Extract Clinical Entities from Voice of the Patient Documents (embeddings_clinical)

Description

This model extracts healthcare-related terms from the documents transferred from the patient’s own sentences.

Predicted Entities

Gender, Employment, Age, BodyPart, Substance, Form, PsychologicalCondition, Vaccine, Drug, DateTime, ClinicalDept, Laterality, Test, AdmissionDischarge, Disease, VitalTest, Dosage, Duration, RelationshipStatus, Route, Allergen, Frequency, Symptom, Procedure, HealthStatus, InjuryOrPoisoning, Modifier, Treatment, SubstanceQuantity, MedicalDevice, TestResult

Live Demo Open in Colab Copy S3 URI

How to use

document_assembler = DocumentAssembler()\
    .setInputCol("text")\
    .setOutputCol("document")

sentence_detector = SentenceDetectorDLModel.pretrained("sentence_detector_dl_healthcare","en","clinical/models")\
    .setInputCols(["document"])\
    .setOutputCol("sentence")

tokenizer = Tokenizer() \
    .setInputCols(["sentence"]) \
    .setOutputCol("token")

word_embeddings = WordEmbeddingsModel().pretrained("embeddings_clinical", "en", "clinical/models")\
    .setInputCols(["sentence", "token"]) \
    .setOutputCol("embeddings")                

ner = MedicalNerModel.pretrained("ner_vop", "en", "clinical/models") \
    .setInputCols(["sentence", "token", "embeddings"]) \
    .setOutputCol("ner")

ner_converter = NerConverterInternal() \
    .setInputCols(["sentence", "token", "ner"]) \
    .setOutputCol("ner_chunk")

pipeline = Pipeline(stages=[document_assembler,
                            sentence_detector,
                            tokenizer,
                            word_embeddings,
                            ner,
                            ner_converter])

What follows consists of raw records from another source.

(** A status is posted to an empty slot, but not by granting. *)
Lemma inv_slot L T W w n c x : sys_inv L T W w n -> w c = EMPTY -> x <> GRANTED ->
  sys_inv L T W (<[c := x]> w) n.
Proof.
  intros [I1 I2 I3 I4 I5 I6 I7 I8 I9] Hc Hx.
  assert (forall c', (<[c := x]> w : slots) c' = GRANTED <-> w c' = GRANTED) as Hw.
  { intros c'. destruct (decide (c = c')) as [<-|Hne].
    - rewrite slot_set. split; congruence.
    - by rewrite slot_set_ne. }
  split; auto.
  - intros k t Ht. rewrite Hw. by apply I5.
  - intros k t Ht. rewrite Hw. by apply I6.
  - intros c' r Hr. setoid_rewrite Hw. by apply I7.
Qed.

(** ** The invariant of a state *)

Definition all_tickets (st : mdl_state) (c : nat) : list ticket_ref :=
  tickets_of st c MDL_STATEMENT ++ tickets_of st c MDL_TRANSACTION ++ tickets_of st c MDL_EXPLICIT.
Definition waits_for (st : mdl_state) (c : nat) : option ticket_ref := m_waiting_for (ctxs st c).

Definition inv (st : mdl_state) : Prop :=
  sys_inv (find_or_insert st) (all_tickets st) (waits_for st) (wslots st) (next_id st).

Lemma elem_of_all st c r : r ∈ all_tickets st c <-> exists d, r ∈ tickets_of st c d.
Proof.
  unfold all_tickets. rewrite !elem_of_app. split; [intros [H|[H|H]]; eauto|].
  intros [[] H]; auto.
Qed.

Lemma initial_lock_empty k : m_list (m_granted (lf_hash_initializer k)) = [] /\
  m_list (m_waiting (lf_hash_initializer k)) = [].
Proof. unfold lf_hash_initializer. by destruct (is_global_or_commit k). Qed.

Lemma lock_present st k t :
  t ∈ granted_at (find_or_insert st) k \/ t ∈ waiting_at (find_or_insert st) k ->
  locks st !! k = Some (find_or_insert st k).
Proof.
  unfold granted_at, waiting_at, find_or_insert. destruct (locks st !! k) as [lk|]; simpl; [done|].
  destruct (initial_lock_empty k) as [-> ->]. intros [H|H]; by apply not_elem_of_nil in H.
Qed.

Lemma find_id_spec l id t : NoDup (map t_id l) ->
  List.find (fun t => (t_id t =? id)%nat) l = Some t <-> t ∈ l /\ t_id t = id.
Proof.
  intros Hn. split.
  - intros H. apply List.find_some in H as [H1 H2]. split; [by apply list_elem_of_In|].
    by apply Nat.eqb_eq.
  - intros [H <-]. destruct (List.find _ l) as [x|] eqn:E.
    + apply List.find_some in E as [E1 E2]. f_equal. apply Nat.eqb_eq in E2.
      apply (nodup_map_inj t_id l); auto. by apply list_elem_of_In.
    + apply list_elem_of_In in H. apply (List.find_none _ _ E) in H. by rewrite Nat.eqb_refl in H.
Qed.

Lemma granted_ticket_spec st r t : inv st ->
  granted_ticket st r = Some t <-> t ∈ granted_at (find_or_insert st) (snd r) /\ t_id t = fst r.
Proof.
  intros I. pose proof (proj2 (wl_granted _ (si_wf _ _ _ _ _ I (snd r)))) as Hn.
  rewrite <- find_id_spec by done. unfold granted_ticket, granted_at, find_or_insert.
  destruct (locks st !! snd r) as [lk|]; simpl; [done|].
  destruct (initial_lock_empty (snd r)) as [-> _]. done.
Qed.

Lemma waiting_ticket_spec st r t : inv st ->
  waiting_ticket st r = Some t <-> t ∈ waiting_at (find_or_insert st) (snd r) /\ t_id t = fst r.
Proof.
  intros I. pose proof (proj2 (wl_waiting _ (si_wf _ _ _ _ _ I (snd r)))) as Hn.
  rewrite <- find_id_spec by done. unfold waiting_ticket, waiting_at, find_or_insert.
  destruct (locks st !! snd r) as [lk|]; simpl; [done|].
  destruct (initial_lock_empty (snd r)) as [_ ->]. done.
Qed.

(** How the parts of the state change. *)
Lemma find_or_insert_set st k lk k' :
  find_or_insert (set_lock st k lk) k' = <[k := lk]> (find_or_insert st) k'.
Proof.
  unfold find_or_insert, set_lock. simpl. destruct (decide (k = k')) as [->|Hne].
  - by rewrite lookup_insert_eq, fn_lookup_insert.
  - by rewrite lookup_insert_ne, fn_lookup_insert_ne.
Qed.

data = spark.createDataFrame([["Hello,I'm 20 year old girl. I'm diagnosed with hyperthyroid 1 month ago. I was feeling weak, light headed,poor digestion, panic attacks, depression, left chest pain, increased heart rate, rapidly weight loss,  from 4 months. Because of this, I stayed in the hospital and just discharged from hospital. I had many other blood tests, brain mri, ultrasound scan, endoscopy because of some dumb doctors bcs they were not able to diagnose actual problem. Finally I got an appointment with a homeopathy doctor finally he find that i was suffering from hyperthyroid and my TSH was 0.15 T3 and T4 is normal . Also i have b12 deficiency and vitamin D deficiency so I'm taking weekly supplement of vitamin D and 1000 mcg b12 daily. I'm taking homeopathy medicine for 40 days and took 2nd test after 30 days. My TSH is 0.5 now. I feel a little bit relief from weakness and depression but I'm facing with 2 new problem from last week that is breathtaking problem and very rapid heartrate. I just want to know if i should start allopathy medicine or homeopathy is okay? Bcs i heard that thyroid take time to start recover. So please let me know if both of medicines take same time. Because some of my friends advising me to start allopathy and never take a chance as i can develop some serious problems.Sorry for my poor english😐Thank you."]]).toDF("text")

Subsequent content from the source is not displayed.